The next day was equally as unfriendly for wave riding so we decided maybe the aquarium was the perfect spot for some exposure and boy were we right! You were gleaming with joy with just us talking about going to see jellyfish! Once again nothing but progress. You efficiently made you way through the entire aquarium not once, or twice, but three times in 40 minutes. We were so proud of how well you did, yet question who came up with the suggested amount of time being an hour to make it through this aquarium?
Of course, we ended our positive progress with a visit to the brand-new Surfin’ Spoons for a chocolate ice cream treat to celebrate because why not right?! (If you don’t know, Surfin’ Spoons is one of our absolute favorite places in Nags Head, and they are big supporters of Surfing for Autism – hence the dollars in the ceiling! More on that another time…)

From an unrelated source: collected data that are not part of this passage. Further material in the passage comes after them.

(** C9. Given the same answer of the registry to the blueprint query,
    [move_blueprints] computes the same plans with and without the dry-run
    flag: the dry run returns the plans of the candidates, a live run that
    returns returns the same list, and a live run returns whenever the
    store's rename does not raise. *)
Theorem move_plans_independent_of_dry_run (s s' s1 s1' : S) all_assets :
  get_assets_by_class "Blueprint" true s = (Returns all_assets, s1) ->
  get_assets_by_class "Blueprint" true s' = (Returns all_assets, s1') ->
  result (Reorganizer.move_blueprints true s) = Returns (planned all_assets, []) /\
  (forall moves_live errors_live,
      result (Reorganizer.move_blueprints false s') = Returns (moves_live, errors_live) ->
      forall moves_dry errors_dry,
        result (Reorganizer.move_blueprints true s) = Returns (moves_dry, errors_dry) ->
        moves_live = moves_dry) /\
  ((forall source target st, exists b st',
       rename_asset source target st = (Returns b, st')) ->
   exists errors_live,
     result (Reorganizer.move_blueprints false s')
     = Returns (planned all_assets, errors_live)).
Proof.
  intros Hs Hs'. split; [now apply (move_blueprints_dry s s1) |]. split.
  - intros moves_live errors_live Hlive moves_dry errors_dry Hdry.
    rewrite (move_blueprints_dry s s1 all_assets Hs) in Hdry.
    injection Hdry as <- _.
    rewrite (move_blueprints_result false s' s1' all_assets Hs') in Hlive.
    now apply move_blueprints_loop_live in Hlive.
  - intros Hrename. rewrite (move_blueprints_result false s' s1' all_assets Hs').
    apply (move_blueprints_loop_live_returns all_assets Hrename [] []).
Qed.

(** *** [move_folder_contents], live *)

Lemma move_asset_live source_path target_path (s : S) :
  Simple.move_asset source_path target_path false s
  = mkRun (Returns (succeeded (fst (rename_asset source_path target_path s))))
      (snd (rename_asset source_path target_path s))
      [ EvCall (RenameAsset source_path target_path)
          (bool_response (fst (rename_asset source_path target_path s)));
        EvPrint (move_report source_path target_path
                   (fst (rename_asset source_path target_path s))) ].
Proof.
  unfold Simple.move_asset, try_except, bind, rename, call_bool, print.
  destruct (rename_asset source_path target_path s) as [[[|]|e] s']; reflexivity.
Qed.

Lemma move_one_live source_folder target_folder a moved failed (s : S) :
  let source_path := package_name a in
  let target_path := Simple.folder_target source_folder target_folder a in
  let r := fst (rename_asset source_path target_path s) in
  Simple.move_one source_folder target_folder false a (moved, failed) s
  = mkRun (Returns (Simple.record_move source_path (succeeded r) (moved, failed)))
      (snd (rename_asset source_path target_path s))
      [ EvCall (RenameAsset source_path target_path) (bool_response r);
        EvPrint (move_report source_path target_path r) ].
Proof.
  intros. unfold Simple.move_one, bind. rewrite move_asset_live. reflexivity.
Qed.

Lemma move_loop_live source_folder target_folder (all_assets : list AssetData) :
  forall moved failed (s : S),
    live_loop_ok source_folder target_folder all_assets moved failed
      (for_each all_assets (moved, failed)
         (Simple.move_one source_folder target_folder false) s).
Proof.
  unfold live_loop_ok.
  induction all_assets as [|a l IH]; intros moved failed s.
  - exists [], []. simpl. rewrite !app_nil_r. auto.
  - cbn [for_each]. unfold bind. rewrite move_one_live. cbn [result final events].
    set (src := package_name a).
    set (tgt := Simple.folder_target source_folder target_folder a).
    set (r := fst (rename_asset src tgt s)).
    set (s' := snd (rename_asset src tgt s)).
    destruct (succeeded r) eqn:Hr; cbn [Simple.record_move].
    + destruct (IH (moved ++ [src]) failed s') as (m' & f' & H1 & H2 & H3 & H4).
      exists (src :: m'), f'. rewrite H1. rewrite <- app_assoc. split; [reflexivity |].
      split; [| split].
      * cbn [app calls_of]. now rewrite H2.
      * cbn [app filter]. rewrite failed_rename_succeeded, Hr.
        cbn [negb is_failed_rename]. exact H3.
      * simpl. lia.
    + destruct (IH moved (failed ++ [src]) s') as (m' & f' & H1 & H2 & H3 & H4).
      exists m', (src :: f'). rewrite H1. rewrite <- app_assoc. split; [reflexivity |].
      split; [| split].
      * cbn [app calls_of]. now rewrite H2.
      * cbn [app filter]. rewrite failed_rename_succeeded, Hr.
        cbn [negb is_failed_rename length]. now rewrite H3.
      * simpl. lia.
Qed.

(** The live run of [move_folder_contents] on a folder that exists and
    lists [all_assets]. *)
Lemma move_folder_contents_live_run source_folder target_folder (s s1 s2 : S) all_assets :
  does_directory_exist source_folder s = (Returns true, s1) ->
  get_assets_by_path source_folder true s1 = (Returns all_assets, s2) ->
  exists moved failed,
    result (Simple.move_folder_contents source_folder target_folder false s)
    = Returns (length failed =? 0, moved) /\
    calls_of (events (Simple.move_folder_contents source_folder target_folder false s))
    = [ DoesDirectoryExist source_folder; GetAssetsByPath source_folder true ]
      ++ rename_calls source_folder target_folder all_assets /\
    length failed
    = length (filter is_failed_rename
                (events (Simple.move_folder_contents source_folder target_folder
                           false s))) /\
    length moved + length failed = length all_assets /\
    (all_assets <> [] ->
     last (printed (events (Simple.move_folder_contents source_folder target_folder
                              false s))) EmptyString
     = Simple.summary_line moved failed).
Proof.
  intros Hdir Hlist.
  unfold Simple.move_folder_contents, Simple.get_all_assets_in_path,
    directory_exists, assets_by_path, call_bool, call_assets, try_except, print, bind.
  cbn [result final events]. rewrite Hdir.
  cbn [result final events negb]. rewrite Hlist. cbn [result final events].
  destruct all_assets as [|a l].
  { exists [], []. cbn. repeat split; auto. congruence. }
  set (all_assets := a :: l).
  destruct (move_loop_live source_folder target_folder all_assets [] [] s2)
    as (moved & failed & H1 & H2 & H3 & H4).
  rewrite H1. cbn [app result final events ret].
  cbn [filter is_failed_rename calls_of printed is_rename bool_response assets_response].
  rewrite ?calls_of_app, ?printed_app, ?filter_app.
  cbn [filter is_failed_rename calls_of printed is_rename].
  rewrite ?app_nil_r, <- H3, H2.
  exists moved, failed. repeat split; auto.
  intros _. rewrite !app_comm_cons, last_last. reflexivity.
Qed.

(** C3. In live mode, on a folder that lists N assets, when exactly one of
    the renames of the run fails (answers [False] or raises), the moved
    list has N-1 entries and the failed list one (the returned flag is
    [False] and the summary line counts both), and a rename was attempted
    for every one of the N assets, in listing order. *)
Theorem live_mover_continues_after_failure source_folder target_folder
    (s s1 s2 : S) all_assets :
  does_directory_exist source_folder s = (Returns true, s1) ->
  get_assets_by_path source_folder true s1 = (Returns all_assets, s2) ->
  length (filter is_failed_rename
            (events (Simple.move_folder_contents source_folder target_folder false s)))
  = 1 ->
  exists moved failed,
    length moved = length all_assets - 1 /\
    length failed = 1 /\
    result (Simple.move_folder_contents source_folder target_folder false s)
    = Returns (false, moved) /\
    filter is_rename
      (calls_of (events (Simple.move_folder_contents source_folder target_folder false s)))
    = rename_calls source_folder target_folder all_assets /\
    length (rename_calls source_folder target_folder all_assets) = length all_assets /\
    last (printed (events (Simple.move_folder_contents source_folder target_folder false s)))
      EmptyString
    = Simple.summary_line moved failed.
Proof.
  intros Hdir Hlist Hone.
  destruct (move_folder_contents_live_run source_folder target_folder s s1 s2 all_assets
              Hdir Hlist) as (moved & failed & Hres & Hcalls & Hfail & Hlen & Hlast).
  exists moved, failed. rewrite Hone in Hfail.
  split; [lia |]. split; [exact Hfail |]. split.
  - rewrite Hres, Hfail. reflexivity.
  - split; [| split].
    + rewrite Hcalls. cbn [app filter is_rename]. apply filter_rename_calls.
    + unfold rename_calls. now rewrite length_map.
    + apply Hlast. intros ->. simpl in Hlen. lia.
Qed.

(** *** The entry point of [reorganize_simple.py] *)

Lemma main_events (s : S) :
  exists closing,
    events (Simple.main s)
    = EvPrint "Running in DRY RUN mode..."
      :: events (Simple.execute_reorganization false s) ++ map EvPrint closing.
Proof.
  unfold Simple.main. rewrite events_bind. cbn [print result final events app].
  rewrite events_bind.
  destruct (result (Simple.execute_reorganization false s)).
  - rewrite print_all_run. cbn [events]. eexists. reflexivity.
  - exists []. reflexivity.
Qed.

Lemma execute_live_calls_prefix (s : S) :
  exists later,
    calls_of (events (Simple.execute_reorganization false s))
    = calls_of (events (Simple.move_folder_contents "/Game/DBV" "/Game/External/DBV"
                          false s)) ++ later.
Proof.
  unfold Simple.execute_reorganization, Simple.reorganize_dbv, Simple.step_banner.
  repeat (rewrite ?events_bind, ?calls_of_app;
          cbn [print ret result final events calls_of app]).
  eexists. reflexivity.
Qed.

Lemma main_renames (s s1 s2 : S) a rest :
  does_directory_exist "/Game/DBV" s = (Returns true, s1) ->
  get_assets_by_path "/Game/DBV" true s1 = (Returns (a :: rest), s2) ->
  In (RenameAsset (package_name a)
        (Simple.folder_target "/Game/DBV" "/Game/External/DBV" a))
     (calls_of (events (Simple.main s))).
Proof.
  intros Hdir Hlist.
  destruct (main_events s) as [closing ->].
  cbn [calls_of]. rewrite calls_of_app.
  destruct (execute_live_calls_prefix s) as [later ->].
  destruct (move_folder_contents_live_run "/Game/DBV" "/Game/External/DBV" s s1 s2
              (a :: rest) Hdir Hlist) as (moved & failed & _ & -> & _).
  apply in_or_app. left. apply in_or_app. left. simpl. auto.
Qed.

(** C8. The entry point of [reorganize_simple.py] prints
    ["Running in DRY RUN mode..."] and then runs
    [execute_reorganization] with [dry_run=False]: all its further events
    are those of the live run (followed by the closing lines), so that it
    renames the assets of [/Game/DBV] whenever that folder lists any,
    which a run with [dry_run=True] never does. *)
Theorem main_runs_live :
  (forall (s : S), exists closing,
      events (Simple.main s)
      = EvPrint "Running in DRY RUN mode..."
        :: events (Simple.execute_reorganization false s) ++ map EvPrint closing) /\
  (forall (s s1 s2 : S) a rest,
      does_directory_exist "/Game/DBV" s = (Returns true, s1) ->
      get_assets_by_path "/Game/DBV" true s1 = (Returns (a :: rest), s2) ->
      In (RenameAsset (package_name a)
            (Simple.folder_target "/Game/DBV" "/Game/External/DBV" a))
         (calls_of (events (Simple.main s)))) /\
  (forall (s : S),
      filter is_mutation
        (calls_of (events (Simple.execute_reorganization true s))) = []).
Proof.
  split; [exact main_events |]. split; [exact main_renames |].
  intros s. apply harmless_no_mutation, execute_dry_harmless.
Qed.
End Store.

Import Fake Samples.

(** The dry-run theorem on the sample stores. *)
Lemma dry_run_performs_no_mutation_witness :
  does_directory_exist "/Game/DBV" dbv_store = (Returns true, dbv_store) /\
  get_assets_by_path "/Game/DBV" true dbv_store = (Returns three_meshes, dbv_store) /\
  result (Simple.move_folder_contents "/Game/DBV" "/Game/External/DBV" true dbv_store)
  = Returns (true, ["/Game/DBV/Rock"; "/Game/DBV/Tree"; "/Game/DBV/Lamp"]) /\
  get_assets_by_class "Blueprint" true blueprint_store
  = (Returns blueprints, blueprint_store) /\
  result (Reorganizer.move_blueprints true blueprint_store)
  = Returns (planned blueprints, []).
Proof.
  destruct (dry_run_performs_no_mutation (S:=Store)) as (_ & _ & Hfolder & _ & Hbp).
  split; [reflexivity |]. split; [reflexivity |]. split.
  - apply (Hfolder "/Game/DBV" "/Game/External/DBV" dbv_store dbv_store dbv_store
             three_meshes); reflexivity.
  - split; [reflexivity |].
    apply (Hbp blueprint_store blueprint_store blueprints). reflexivity.
Defined.

(** The plans theorem: a dry run on one store, a live run on a store that
    refuses one rename, the same registry answer. *)
Lemma move_plans_independent_of_dry_run_witness :
  get_assets_by_class "Blueprint" true blueprint_store
  = (Returns blueprints, blueprint_store) /\
  get_assets_by_class "Blueprint" true blueprint_store_one_refusal
  = (Returns blueprints, blueprint_store_one_refusal) /\
  result (Reorganizer.move_blueprints false blueprint_store_one_refusal)
  = Returns (planned blueprints,
             [ "Failed to move /Game/TopDown/Sky_Dome to /Game/Core/Blueprints/Environment/Sky_Dome" ]) /\
  result (Reorganizer.move_blueprints true blueprint_store)
  = Returns (planned blueprints, []).
Proof.
  destruct (move_plans_independent_of_dry_run blueprint_store blueprint_store_one_refusal
              blueprint_store blueprint_store_one_refusal blueprints)
    as (Hdry & _ & _); [reflexivity | reflexivity |].
  split; [reflexivity |]. split; [reflexivity |]. split; [reflexivity | exact Hdry].
Defined.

Addie, some people learn to dance in the rain, and some get hurricane force winds to deal with and it slows them down a bit. It’s not ours to decide who gets what, but whichever is your path baby girl, KEEP MOVING FORWARD. Life is in no way a race. Pack up all your fear, anxiety, doubt and bring it with you across those bridges, because your feelings are valid and while it may not seem so at the time, the thing about storms is they don’t last forever. Eventually you will see the sun peak out of the clouds or maybe you’ll be lucky enough to get a precious glimpse at a rainbow. When that happens, you can set that bag down and really take it all in. You might even smile a bit as you gaze back toward the bag that you carried all that way as it now rests as evidence that you weathered the storm.
There are sure to be more storms on our journey, but we will keep moving forward.